Task description:
Every line below should be given again without alteration.

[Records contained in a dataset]
--- START ---
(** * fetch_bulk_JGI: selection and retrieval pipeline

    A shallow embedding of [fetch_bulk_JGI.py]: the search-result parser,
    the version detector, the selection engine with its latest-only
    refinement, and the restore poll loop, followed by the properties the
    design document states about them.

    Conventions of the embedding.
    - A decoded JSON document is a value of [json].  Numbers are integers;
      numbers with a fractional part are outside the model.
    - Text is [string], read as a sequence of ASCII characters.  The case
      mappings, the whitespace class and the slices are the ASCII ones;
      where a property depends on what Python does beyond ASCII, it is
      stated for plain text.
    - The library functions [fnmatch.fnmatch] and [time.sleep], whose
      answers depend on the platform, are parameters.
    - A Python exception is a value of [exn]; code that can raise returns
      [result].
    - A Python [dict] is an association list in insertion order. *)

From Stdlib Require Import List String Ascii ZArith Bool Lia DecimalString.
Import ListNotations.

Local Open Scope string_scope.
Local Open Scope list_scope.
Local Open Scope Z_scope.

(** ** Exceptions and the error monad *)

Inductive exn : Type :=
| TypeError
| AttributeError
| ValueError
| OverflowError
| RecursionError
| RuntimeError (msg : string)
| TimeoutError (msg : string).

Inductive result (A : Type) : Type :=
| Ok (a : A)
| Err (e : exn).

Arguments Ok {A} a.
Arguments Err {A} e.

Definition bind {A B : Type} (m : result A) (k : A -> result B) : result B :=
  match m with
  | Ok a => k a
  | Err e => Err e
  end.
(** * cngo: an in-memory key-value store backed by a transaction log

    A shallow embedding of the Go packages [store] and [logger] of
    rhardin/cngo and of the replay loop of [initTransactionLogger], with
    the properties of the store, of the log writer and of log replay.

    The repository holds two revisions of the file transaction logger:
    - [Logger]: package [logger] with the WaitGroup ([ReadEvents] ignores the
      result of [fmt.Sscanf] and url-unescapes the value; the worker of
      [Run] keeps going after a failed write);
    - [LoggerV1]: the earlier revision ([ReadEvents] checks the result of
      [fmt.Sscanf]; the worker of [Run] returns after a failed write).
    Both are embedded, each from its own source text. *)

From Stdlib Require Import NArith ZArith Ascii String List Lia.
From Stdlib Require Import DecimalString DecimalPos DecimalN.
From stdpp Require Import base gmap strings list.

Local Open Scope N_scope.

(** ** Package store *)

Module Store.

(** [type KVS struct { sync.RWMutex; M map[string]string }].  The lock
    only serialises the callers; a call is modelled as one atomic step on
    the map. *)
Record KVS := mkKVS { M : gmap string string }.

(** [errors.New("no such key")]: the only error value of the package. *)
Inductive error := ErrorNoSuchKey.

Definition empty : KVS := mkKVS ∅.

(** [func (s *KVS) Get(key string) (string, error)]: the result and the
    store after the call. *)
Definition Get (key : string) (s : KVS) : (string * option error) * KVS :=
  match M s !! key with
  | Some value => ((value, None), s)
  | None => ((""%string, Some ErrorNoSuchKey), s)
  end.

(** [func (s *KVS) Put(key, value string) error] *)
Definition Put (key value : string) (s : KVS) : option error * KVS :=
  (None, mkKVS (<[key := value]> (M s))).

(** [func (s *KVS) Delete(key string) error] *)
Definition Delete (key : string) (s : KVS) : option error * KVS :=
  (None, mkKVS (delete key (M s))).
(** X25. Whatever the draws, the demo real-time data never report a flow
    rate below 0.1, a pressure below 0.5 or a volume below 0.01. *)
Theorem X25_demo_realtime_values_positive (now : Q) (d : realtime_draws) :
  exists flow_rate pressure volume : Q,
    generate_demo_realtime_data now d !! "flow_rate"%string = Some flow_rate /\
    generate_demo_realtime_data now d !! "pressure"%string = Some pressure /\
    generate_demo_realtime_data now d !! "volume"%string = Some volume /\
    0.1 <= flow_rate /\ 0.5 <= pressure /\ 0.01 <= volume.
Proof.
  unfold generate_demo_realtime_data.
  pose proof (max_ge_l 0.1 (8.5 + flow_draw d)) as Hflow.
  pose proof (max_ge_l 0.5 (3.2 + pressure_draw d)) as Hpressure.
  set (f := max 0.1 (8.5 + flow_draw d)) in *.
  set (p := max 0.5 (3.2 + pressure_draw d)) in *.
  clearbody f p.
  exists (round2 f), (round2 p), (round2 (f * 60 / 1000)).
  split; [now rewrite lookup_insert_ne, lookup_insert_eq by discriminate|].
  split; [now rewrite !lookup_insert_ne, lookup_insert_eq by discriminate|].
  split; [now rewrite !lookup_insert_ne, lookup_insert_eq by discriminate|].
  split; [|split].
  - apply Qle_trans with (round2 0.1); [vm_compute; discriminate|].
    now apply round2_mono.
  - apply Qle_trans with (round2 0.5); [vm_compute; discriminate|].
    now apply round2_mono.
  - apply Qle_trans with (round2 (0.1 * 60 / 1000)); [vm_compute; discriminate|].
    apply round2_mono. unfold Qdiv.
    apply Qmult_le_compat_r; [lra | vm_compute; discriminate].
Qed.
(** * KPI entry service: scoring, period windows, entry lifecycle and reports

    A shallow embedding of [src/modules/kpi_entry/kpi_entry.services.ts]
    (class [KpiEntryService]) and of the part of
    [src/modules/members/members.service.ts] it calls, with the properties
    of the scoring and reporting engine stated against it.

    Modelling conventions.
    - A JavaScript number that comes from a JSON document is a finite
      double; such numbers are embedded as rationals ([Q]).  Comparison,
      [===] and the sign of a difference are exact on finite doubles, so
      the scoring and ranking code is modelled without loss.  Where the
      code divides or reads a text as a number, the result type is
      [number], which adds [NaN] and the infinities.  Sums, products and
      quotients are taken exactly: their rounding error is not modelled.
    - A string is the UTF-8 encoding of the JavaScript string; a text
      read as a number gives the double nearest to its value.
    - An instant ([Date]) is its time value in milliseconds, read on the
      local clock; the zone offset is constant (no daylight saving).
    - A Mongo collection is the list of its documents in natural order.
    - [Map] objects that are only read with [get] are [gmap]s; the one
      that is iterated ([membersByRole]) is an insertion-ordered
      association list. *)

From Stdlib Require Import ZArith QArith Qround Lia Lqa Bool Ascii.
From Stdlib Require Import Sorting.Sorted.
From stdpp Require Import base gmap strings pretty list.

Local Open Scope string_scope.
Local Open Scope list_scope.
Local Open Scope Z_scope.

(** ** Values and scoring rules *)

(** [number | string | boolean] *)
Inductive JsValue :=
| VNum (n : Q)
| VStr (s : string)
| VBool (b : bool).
--- END ---
Task result:
(** * fetch_bulk_JGI: selection and retrieval pipeline

    A shallow embedding of [fetch_bulk_JGI.py]: the search-result parser,
    the version detector, the selection engine with its latest-only
    refinement, and the restore poll loop, followed by the properties the
    design document states about them.

    Conventions of the embedding.
    - A decoded JSON document is a value of [json].  Numbers are integers;
      numbers with a fractional part are outside the model.
    - Text is [string], read as a sequence of ASCII characters.  The case
      mappings, the whitespace class and the slices are the ASCII ones;
      where a property depends on what Python does beyond ASCII, it is
      stated for plain text.
    - The library functions [fnmatch.fnmatch] and [time.sleep], whose
      answers depend on the platform, are parameters.
    - A Python exception is a value of [exn]; code that can raise returns
      [result].
    - A Python [dict] is an association list in insertion order. *)

From Stdlib Require Import List String Ascii ZArith Bool Lia DecimalString.
Import ListNotations.

Local Open Scope string_scope.
Local Open Scope list_scope.
Local Open Scope Z_scope.

(** ** Exceptions and the error monad *)

Inductive exn : Type :=
| TypeError
| AttributeError
| ValueError
| OverflowError
| RecursionError
| RuntimeError (msg : string)
| TimeoutError (msg : string).

Inductive result (A : Type) : Type :=
| Ok (a : A)
| Err (e : exn).

Arguments Ok {A} a.
Arguments Err {A} e.

Definition bind {A B : Type} (m : result A) (k : A -> result B) : result B :=
  match m with
  | Ok a => k a
  | Err e => Err e
  end.
(** * cngo: an in-memory key-value store backed by a transaction log

    A shallow embedding of the Go packages [store] and [logger] of
    rhardin/cngo and of the replay loop of [initTransactionLogger], with
    the properties of the store, of the log writer and of log replay.

    The repository holds two revisions of the file transaction logger:
    - [Logger]: package [logger] with the WaitGroup ([ReadEvents] ignores the
      result of [fmt.Sscanf] and url-unescapes the value; the worker of
      [Run] keeps going after a failed write);
    - [LoggerV1]: the earlier revision ([ReadEvents] checks the result of
      [fmt.Sscanf]; the worker of [Run] returns after a failed write).
    Both are embedded, each from its own source text. *)

From Stdlib Require Import NArith ZArith Ascii String List Lia.
From Stdlib Require Import DecimalString DecimalPos DecimalN.
From stdpp Require Import base gmap strings list.

Local Open Scope N_scope.

(** ** Package store *)

Module Store.

(** [type KVS struct { sync.RWMutex; M map[string]string }].  The lock
    only serialises the callers; a call is modelled as one atomic step on
    the map. *)
Record KVS := mkKVS { M : gmap string string }.

(** [errors.New("no such key")]: the only error value of the package. *)
Inductive error := ErrorNoSuchKey.

Definition empty : KVS := mkKVS ∅.

(** [func (s *KVS) Get(key string) (string, error)]: the result and the
    store after the call. *)
Definition Get (key : string) (s : KVS) : (string * option error) * KVS :=
  match M s !! key with
  | Some value => ((value, None), s)
  | None => ((""%string, Some ErrorNoSuchKey), s)
  end.

(** [func (s *KVS) Put(key, value string) error] *)
Definition Put (key value : string) (s : KVS) : option error * KVS :=
  (None, mkKVS (<[key := value]> (M s))).

(** [func (s *KVS) Delete(key string) error] *)
Definition Delete (key : string) (s : KVS) : option error * KVS :=
  (None, mkKVS (delete key (M s))).
(** X25. Whatever the draws, the demo real-time data never report a flow
    rate below 0.1, a pressure below 0.5 or a volume below 0.01. *)
Theorem X25_demo_realtime_values_positive (now : Q) (d : realtime_draws) :
  exists flow_rate pressure volume : Q,
    generate_demo_realtime_data now d !! "flow_rate"%string = Some flow_rate /\
    generate_demo_realtime_data now d !! "pressure"%string = Some pressure /\
    generate_demo_realtime_data now d !! "volume"%string = Some volume /\
    0.1 <= flow_rate /\ 0.5 <= pressure /\ 0.01 <= volume.
Proof.
  unfold generate_demo_realtime_data.
  pose proof (max_ge_l 0.1 (8.5 + flow_draw d)) as Hflow.
  pose proof (max_ge_l 0.5 (3.2 + pressure_draw d)) as Hpressure.
  set (f := max 0.1 (8.5 + flow_draw d)) in *.
  set (p := max 0.5 (3.2 + pressure_draw d)) in *.
  clearbody f p.
  exists (round2 f), (round2 p), (round2 (f * 60 / 1000)).
  split; [now rewrite lookup_insert_ne, lookup_insert_eq by discriminate|].
  split; [now rewrite !lookup_insert_ne, lookup_insert_eq by discriminate|].
  split; [now rewrite !lookup_insert_ne, lookup_insert_eq by discriminate|].
  split; [|split].
  - apply Qle_trans with (round2 0.1); [vm_compute; discriminate|].
    now apply round2_mono.
  - apply Qle_trans with (round2 0.5); [vm_compute; discriminate|].
    now apply round2_mono.
  - apply Qle_trans with (round2 (0.1 * 60 / 1000)); [vm_compute; discriminate|].
    apply round2_mono. unfold Qdiv.
    apply Qmult_le_compat_r; [lra | vm_compute; discriminate].
Qed.
(** * KPI entry service: scoring, period windows, entry lifecycle and reports

    A shallow embedding of [src/modules/kpi_entry/kpi_entry.services.ts]
    (class [KpiEntryService]) and of the part of
    [src/modules/members/members.service.ts] it calls, with the properties
    of the scoring and reporting engine stated against it.

    Modelling conventions.
    - A JavaScript number that comes from a JSON document is a finite
      double; such numbers are embedded as rationals ([Q]).  Comparison,
      [===] and the sign of a difference are exact on finite doubles, so
      the scoring and ranking code is modelled without loss.  Where the
      code divides or reads a text as a number, the result type is
      [number], which adds [NaN] and the infinities.  Sums, products and
      quotients are taken exactly: their rounding error is not modelled.
    - A string is the UTF-8 encoding of the JavaScript string; a text
      read as a number gives the double nearest to its value.
    - An instant ([Date]) is its time value in milliseconds, read on the
      local clock; the zone offset is constant (no daylight saving).
    - A Mongo collection is the list of its documents in natural order.
    - [Map] objects that are only read with [get] are [gmap]s; the one
      that is iterated ([membersByRole]) is an insertion-ordered
      association list. *)

From Stdlib Require Import ZArith QArith Qround Lia Lqa Bool Ascii.
From Stdlib Require Import Sorting.Sorted.
From stdpp Require Import base gmap strings pretty list.

Local Open Scope string_scope.
Local Open Scope list_scope.
Local Open Scope Z_scope.

(** ** Values and scoring rules *)

(** [number | string | boolean] *)
Inductive JsValue :=
| VNum (n : Q)
| VStr (s : string)
| VBool (b : bool).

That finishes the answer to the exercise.